## REQUIRED WORK
Report each line of the data below in which "eapply" appears.

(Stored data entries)

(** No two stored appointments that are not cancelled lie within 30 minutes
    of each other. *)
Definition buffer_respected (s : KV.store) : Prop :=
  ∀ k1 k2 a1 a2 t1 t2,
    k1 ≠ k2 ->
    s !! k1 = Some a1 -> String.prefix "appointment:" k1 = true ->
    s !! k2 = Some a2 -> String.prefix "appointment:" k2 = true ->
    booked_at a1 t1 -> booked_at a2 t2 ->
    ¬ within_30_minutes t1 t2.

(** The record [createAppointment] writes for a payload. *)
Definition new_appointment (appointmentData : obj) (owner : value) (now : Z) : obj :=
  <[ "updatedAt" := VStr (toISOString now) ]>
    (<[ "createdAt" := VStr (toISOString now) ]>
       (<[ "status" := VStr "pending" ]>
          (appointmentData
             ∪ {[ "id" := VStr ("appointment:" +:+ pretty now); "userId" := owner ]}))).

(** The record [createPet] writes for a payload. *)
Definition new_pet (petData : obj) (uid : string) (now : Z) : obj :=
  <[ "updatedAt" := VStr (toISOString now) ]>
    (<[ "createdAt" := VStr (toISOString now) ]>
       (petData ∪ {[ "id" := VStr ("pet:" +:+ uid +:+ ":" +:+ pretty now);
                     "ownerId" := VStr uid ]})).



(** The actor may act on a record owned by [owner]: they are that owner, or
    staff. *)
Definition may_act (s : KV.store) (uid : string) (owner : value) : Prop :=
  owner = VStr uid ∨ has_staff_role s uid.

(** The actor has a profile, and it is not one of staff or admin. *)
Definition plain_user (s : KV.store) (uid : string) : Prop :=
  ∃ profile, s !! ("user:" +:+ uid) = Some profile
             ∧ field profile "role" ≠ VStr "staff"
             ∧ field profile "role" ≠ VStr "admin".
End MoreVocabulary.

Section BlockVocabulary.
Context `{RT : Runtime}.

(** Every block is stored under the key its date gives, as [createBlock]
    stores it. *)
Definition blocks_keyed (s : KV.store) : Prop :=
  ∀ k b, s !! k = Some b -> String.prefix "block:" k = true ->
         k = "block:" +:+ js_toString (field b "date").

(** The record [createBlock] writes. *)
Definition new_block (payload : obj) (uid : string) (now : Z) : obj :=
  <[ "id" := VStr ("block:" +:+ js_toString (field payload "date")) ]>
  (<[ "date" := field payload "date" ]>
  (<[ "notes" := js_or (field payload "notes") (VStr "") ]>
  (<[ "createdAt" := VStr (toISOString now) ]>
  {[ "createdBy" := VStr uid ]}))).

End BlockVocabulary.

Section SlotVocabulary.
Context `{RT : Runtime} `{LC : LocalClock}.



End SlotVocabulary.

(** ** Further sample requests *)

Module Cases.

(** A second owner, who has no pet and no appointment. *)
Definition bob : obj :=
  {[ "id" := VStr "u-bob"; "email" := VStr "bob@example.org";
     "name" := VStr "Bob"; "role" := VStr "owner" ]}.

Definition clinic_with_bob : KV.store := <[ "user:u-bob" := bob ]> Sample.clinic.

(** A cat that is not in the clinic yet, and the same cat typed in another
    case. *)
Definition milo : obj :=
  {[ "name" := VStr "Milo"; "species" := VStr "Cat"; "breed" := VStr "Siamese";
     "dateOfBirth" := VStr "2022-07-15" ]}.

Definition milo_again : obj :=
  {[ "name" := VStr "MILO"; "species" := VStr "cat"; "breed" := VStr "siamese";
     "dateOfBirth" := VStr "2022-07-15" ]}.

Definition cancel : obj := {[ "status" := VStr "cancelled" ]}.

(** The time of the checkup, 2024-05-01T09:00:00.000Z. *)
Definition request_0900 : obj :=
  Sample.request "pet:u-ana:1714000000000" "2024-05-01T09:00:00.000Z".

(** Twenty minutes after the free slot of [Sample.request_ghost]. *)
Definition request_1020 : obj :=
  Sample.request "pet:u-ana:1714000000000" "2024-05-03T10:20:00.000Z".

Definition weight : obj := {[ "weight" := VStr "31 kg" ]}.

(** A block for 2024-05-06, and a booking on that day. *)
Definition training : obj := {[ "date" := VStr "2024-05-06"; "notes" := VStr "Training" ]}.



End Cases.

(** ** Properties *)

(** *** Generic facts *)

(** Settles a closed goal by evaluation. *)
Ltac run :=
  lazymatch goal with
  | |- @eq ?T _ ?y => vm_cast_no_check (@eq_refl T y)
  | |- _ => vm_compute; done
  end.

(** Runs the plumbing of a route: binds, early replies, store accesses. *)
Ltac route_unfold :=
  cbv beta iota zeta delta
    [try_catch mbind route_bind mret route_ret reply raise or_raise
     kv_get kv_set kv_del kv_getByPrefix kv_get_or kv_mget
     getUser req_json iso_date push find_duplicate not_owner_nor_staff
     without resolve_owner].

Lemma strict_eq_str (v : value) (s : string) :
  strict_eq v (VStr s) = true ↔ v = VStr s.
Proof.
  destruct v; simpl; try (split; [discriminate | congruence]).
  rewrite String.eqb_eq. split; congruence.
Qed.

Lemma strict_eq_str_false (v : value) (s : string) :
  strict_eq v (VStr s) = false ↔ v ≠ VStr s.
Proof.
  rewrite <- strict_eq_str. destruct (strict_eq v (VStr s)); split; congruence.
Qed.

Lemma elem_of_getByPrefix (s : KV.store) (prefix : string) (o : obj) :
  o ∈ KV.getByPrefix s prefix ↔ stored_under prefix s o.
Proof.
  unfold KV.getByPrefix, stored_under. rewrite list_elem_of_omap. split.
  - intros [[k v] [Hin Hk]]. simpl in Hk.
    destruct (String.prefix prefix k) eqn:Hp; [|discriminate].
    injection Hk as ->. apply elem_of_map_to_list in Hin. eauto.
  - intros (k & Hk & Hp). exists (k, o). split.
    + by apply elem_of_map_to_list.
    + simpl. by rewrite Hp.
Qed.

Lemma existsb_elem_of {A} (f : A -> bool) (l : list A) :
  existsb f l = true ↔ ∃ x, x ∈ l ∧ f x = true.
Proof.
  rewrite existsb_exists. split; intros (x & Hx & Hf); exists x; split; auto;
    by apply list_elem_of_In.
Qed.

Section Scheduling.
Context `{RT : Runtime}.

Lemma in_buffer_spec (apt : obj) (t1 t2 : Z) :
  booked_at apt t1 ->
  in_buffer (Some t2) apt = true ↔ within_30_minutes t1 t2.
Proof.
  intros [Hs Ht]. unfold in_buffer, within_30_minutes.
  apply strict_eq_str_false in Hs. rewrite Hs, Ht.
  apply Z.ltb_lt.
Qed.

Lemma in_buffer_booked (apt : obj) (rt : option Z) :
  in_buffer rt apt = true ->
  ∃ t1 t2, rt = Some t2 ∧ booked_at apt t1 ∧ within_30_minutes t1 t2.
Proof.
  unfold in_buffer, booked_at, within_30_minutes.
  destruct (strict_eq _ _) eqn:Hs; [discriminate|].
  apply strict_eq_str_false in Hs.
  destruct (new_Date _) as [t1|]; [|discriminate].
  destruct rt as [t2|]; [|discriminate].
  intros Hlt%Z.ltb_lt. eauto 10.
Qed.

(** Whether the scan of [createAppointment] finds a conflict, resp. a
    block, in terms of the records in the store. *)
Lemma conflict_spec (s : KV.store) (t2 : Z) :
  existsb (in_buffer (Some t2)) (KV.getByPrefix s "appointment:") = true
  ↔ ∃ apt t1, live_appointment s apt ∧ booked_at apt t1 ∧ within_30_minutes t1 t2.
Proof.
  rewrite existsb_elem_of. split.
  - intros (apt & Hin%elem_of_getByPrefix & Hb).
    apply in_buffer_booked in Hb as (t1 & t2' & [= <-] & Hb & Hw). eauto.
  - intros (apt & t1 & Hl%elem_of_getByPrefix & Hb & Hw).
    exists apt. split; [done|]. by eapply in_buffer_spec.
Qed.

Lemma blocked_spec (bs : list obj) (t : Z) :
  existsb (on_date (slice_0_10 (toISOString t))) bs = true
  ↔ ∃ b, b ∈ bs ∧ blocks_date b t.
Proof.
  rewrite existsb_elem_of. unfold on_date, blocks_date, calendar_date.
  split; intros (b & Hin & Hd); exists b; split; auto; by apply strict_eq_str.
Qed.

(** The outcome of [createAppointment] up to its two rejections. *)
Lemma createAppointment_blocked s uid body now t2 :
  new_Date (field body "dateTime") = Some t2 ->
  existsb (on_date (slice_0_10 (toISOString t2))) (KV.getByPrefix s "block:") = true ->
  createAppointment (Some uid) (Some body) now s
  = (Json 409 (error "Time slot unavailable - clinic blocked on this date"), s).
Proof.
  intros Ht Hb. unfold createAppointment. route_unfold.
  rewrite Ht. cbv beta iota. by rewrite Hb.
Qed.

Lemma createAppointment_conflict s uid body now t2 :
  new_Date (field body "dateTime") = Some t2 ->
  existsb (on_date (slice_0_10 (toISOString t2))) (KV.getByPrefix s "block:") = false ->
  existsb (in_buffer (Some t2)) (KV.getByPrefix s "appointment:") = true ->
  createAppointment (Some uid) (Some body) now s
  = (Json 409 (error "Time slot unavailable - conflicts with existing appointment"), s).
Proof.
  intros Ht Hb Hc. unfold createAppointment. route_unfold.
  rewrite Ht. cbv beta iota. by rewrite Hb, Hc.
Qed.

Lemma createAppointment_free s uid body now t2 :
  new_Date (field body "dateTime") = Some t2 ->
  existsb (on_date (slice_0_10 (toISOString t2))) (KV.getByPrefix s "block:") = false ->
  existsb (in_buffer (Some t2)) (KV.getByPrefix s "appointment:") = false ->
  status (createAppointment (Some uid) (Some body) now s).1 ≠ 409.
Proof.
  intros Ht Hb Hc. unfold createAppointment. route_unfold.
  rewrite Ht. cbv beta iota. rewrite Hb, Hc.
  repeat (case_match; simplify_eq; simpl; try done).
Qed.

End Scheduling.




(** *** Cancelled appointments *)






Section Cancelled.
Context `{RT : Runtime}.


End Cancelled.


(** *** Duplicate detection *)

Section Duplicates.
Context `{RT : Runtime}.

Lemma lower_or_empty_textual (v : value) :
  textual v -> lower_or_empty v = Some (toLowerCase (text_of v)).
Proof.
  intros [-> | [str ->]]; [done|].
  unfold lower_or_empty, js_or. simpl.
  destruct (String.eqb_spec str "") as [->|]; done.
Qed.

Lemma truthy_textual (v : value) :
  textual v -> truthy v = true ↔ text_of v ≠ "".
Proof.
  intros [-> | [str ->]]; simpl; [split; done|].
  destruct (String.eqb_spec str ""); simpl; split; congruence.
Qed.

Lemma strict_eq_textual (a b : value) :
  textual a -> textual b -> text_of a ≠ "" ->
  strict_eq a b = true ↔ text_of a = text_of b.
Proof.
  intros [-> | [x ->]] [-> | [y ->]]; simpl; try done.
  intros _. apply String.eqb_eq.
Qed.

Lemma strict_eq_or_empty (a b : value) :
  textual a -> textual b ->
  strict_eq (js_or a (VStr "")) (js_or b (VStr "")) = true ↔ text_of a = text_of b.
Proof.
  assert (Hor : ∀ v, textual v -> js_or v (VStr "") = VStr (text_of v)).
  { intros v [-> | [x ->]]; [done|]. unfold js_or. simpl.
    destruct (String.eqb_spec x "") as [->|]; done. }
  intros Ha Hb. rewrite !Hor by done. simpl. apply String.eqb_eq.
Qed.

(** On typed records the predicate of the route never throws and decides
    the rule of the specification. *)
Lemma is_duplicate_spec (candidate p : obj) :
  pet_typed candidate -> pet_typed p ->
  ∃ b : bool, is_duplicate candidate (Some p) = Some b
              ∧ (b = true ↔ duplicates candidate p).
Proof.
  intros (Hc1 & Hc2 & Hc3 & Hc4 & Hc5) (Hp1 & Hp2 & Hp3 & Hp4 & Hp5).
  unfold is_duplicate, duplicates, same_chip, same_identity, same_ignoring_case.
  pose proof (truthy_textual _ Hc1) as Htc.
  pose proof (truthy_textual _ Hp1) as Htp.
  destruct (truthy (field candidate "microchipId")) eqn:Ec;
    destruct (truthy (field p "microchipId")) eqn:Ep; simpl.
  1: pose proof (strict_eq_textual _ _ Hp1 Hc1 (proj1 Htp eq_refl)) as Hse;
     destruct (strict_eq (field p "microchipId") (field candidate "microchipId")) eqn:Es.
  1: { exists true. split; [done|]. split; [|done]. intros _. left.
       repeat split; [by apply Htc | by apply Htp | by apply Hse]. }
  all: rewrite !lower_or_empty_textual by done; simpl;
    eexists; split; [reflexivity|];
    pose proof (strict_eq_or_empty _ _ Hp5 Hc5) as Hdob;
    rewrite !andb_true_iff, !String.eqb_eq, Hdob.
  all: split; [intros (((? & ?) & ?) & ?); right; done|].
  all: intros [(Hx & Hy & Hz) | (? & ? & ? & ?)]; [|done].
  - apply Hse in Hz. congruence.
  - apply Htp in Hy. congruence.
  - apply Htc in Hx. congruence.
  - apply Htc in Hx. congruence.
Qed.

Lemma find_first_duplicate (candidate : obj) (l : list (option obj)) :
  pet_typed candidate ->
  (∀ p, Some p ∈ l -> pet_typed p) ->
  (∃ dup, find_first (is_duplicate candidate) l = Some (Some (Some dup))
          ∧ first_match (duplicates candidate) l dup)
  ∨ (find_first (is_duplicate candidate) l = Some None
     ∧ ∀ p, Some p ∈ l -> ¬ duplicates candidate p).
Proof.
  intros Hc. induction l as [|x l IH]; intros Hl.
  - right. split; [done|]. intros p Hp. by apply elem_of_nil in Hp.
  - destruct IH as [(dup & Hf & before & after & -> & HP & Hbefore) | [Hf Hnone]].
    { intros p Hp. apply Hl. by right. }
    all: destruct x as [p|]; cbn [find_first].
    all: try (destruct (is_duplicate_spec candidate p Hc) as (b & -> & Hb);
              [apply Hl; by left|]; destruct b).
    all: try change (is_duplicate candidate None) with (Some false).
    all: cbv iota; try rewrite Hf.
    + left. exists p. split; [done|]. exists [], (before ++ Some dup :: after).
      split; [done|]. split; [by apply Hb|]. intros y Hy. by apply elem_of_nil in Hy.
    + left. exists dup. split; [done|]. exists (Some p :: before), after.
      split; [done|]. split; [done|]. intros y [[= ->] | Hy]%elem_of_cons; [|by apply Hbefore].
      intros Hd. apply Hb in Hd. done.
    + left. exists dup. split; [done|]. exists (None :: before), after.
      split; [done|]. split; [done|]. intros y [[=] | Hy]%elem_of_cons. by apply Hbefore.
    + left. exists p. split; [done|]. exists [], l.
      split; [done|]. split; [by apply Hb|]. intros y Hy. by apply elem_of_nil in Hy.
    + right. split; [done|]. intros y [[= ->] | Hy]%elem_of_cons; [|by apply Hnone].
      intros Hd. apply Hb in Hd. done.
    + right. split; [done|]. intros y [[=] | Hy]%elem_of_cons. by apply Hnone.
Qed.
...
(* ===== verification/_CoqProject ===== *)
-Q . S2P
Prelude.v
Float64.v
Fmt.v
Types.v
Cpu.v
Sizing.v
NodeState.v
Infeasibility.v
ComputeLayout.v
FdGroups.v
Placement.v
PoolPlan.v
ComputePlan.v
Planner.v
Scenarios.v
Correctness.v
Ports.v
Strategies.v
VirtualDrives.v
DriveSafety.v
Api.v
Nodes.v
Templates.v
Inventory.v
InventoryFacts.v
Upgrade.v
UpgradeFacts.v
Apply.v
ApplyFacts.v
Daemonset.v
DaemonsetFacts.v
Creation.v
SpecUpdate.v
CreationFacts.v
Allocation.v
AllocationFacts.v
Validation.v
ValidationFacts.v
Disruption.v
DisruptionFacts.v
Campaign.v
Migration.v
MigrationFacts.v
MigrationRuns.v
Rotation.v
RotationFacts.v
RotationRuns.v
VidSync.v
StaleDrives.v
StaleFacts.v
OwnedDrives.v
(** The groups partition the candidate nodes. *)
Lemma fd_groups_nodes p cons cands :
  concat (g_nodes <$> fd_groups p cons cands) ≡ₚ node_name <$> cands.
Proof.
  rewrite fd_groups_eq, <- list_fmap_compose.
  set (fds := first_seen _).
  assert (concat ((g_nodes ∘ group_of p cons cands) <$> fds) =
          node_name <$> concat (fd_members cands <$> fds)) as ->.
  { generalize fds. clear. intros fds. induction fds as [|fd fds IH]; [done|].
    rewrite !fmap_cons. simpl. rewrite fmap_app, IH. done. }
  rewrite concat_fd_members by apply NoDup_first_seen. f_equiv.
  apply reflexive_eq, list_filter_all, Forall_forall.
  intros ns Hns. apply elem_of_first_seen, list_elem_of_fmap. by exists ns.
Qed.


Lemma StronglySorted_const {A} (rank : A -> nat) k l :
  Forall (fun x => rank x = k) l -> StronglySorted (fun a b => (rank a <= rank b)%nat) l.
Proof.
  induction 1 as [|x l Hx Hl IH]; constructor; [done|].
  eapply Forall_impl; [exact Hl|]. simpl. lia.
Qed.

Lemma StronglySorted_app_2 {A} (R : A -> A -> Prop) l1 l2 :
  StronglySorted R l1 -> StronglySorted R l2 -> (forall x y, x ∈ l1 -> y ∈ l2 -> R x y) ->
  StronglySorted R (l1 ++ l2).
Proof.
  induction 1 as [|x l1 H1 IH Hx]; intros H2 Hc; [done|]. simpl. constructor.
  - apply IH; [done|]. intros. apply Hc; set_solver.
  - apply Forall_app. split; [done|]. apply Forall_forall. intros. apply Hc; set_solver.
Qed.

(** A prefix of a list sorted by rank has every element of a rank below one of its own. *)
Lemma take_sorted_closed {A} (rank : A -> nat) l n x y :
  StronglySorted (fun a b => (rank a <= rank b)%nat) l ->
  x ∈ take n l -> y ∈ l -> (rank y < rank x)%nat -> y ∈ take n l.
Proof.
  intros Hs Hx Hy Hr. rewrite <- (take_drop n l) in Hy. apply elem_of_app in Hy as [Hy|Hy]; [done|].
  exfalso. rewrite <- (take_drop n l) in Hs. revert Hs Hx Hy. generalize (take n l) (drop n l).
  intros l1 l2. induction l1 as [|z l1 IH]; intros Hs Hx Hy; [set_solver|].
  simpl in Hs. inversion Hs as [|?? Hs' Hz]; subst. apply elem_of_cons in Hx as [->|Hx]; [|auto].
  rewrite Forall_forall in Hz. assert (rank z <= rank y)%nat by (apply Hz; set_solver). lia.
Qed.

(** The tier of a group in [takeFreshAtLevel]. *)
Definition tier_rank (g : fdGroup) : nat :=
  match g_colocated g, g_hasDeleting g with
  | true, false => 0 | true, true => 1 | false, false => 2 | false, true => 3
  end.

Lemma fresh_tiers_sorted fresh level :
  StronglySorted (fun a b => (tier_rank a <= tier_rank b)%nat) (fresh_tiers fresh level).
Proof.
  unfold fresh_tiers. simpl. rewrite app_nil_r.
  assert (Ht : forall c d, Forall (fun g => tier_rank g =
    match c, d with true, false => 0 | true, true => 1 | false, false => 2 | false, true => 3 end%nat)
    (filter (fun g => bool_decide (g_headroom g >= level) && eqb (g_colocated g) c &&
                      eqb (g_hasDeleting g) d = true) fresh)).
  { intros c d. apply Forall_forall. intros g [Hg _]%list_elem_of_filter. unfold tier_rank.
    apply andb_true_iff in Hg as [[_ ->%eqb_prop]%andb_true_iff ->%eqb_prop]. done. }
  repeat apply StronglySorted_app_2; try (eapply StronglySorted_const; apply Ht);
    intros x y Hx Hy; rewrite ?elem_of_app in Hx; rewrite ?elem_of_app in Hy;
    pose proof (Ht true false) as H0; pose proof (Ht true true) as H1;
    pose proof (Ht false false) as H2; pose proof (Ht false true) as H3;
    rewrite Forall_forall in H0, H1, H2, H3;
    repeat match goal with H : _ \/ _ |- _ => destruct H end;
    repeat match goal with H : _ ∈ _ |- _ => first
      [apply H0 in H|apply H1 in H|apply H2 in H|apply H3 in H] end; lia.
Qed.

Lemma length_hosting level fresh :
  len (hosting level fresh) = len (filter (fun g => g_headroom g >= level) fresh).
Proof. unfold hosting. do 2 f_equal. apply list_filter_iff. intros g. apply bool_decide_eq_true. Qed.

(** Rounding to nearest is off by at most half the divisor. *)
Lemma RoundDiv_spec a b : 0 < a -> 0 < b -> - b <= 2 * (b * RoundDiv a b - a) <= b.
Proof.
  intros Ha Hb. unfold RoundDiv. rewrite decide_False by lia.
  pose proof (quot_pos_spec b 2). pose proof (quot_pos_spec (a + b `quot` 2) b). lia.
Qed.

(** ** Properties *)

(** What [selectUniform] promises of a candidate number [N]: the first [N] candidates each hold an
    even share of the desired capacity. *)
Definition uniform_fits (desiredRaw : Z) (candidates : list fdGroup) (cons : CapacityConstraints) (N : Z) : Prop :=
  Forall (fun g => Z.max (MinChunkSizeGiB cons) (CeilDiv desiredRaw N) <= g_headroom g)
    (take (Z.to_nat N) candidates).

## FINISHED EXERCISE
    exists apt. split; [done|]. by eapply in_buffer_spec.
  eapply Forall_impl; [exact Hl|]. simpl. lia.
  repeat apply StronglySorted_app_2; try (eapply StronglySorted_const; apply Ht);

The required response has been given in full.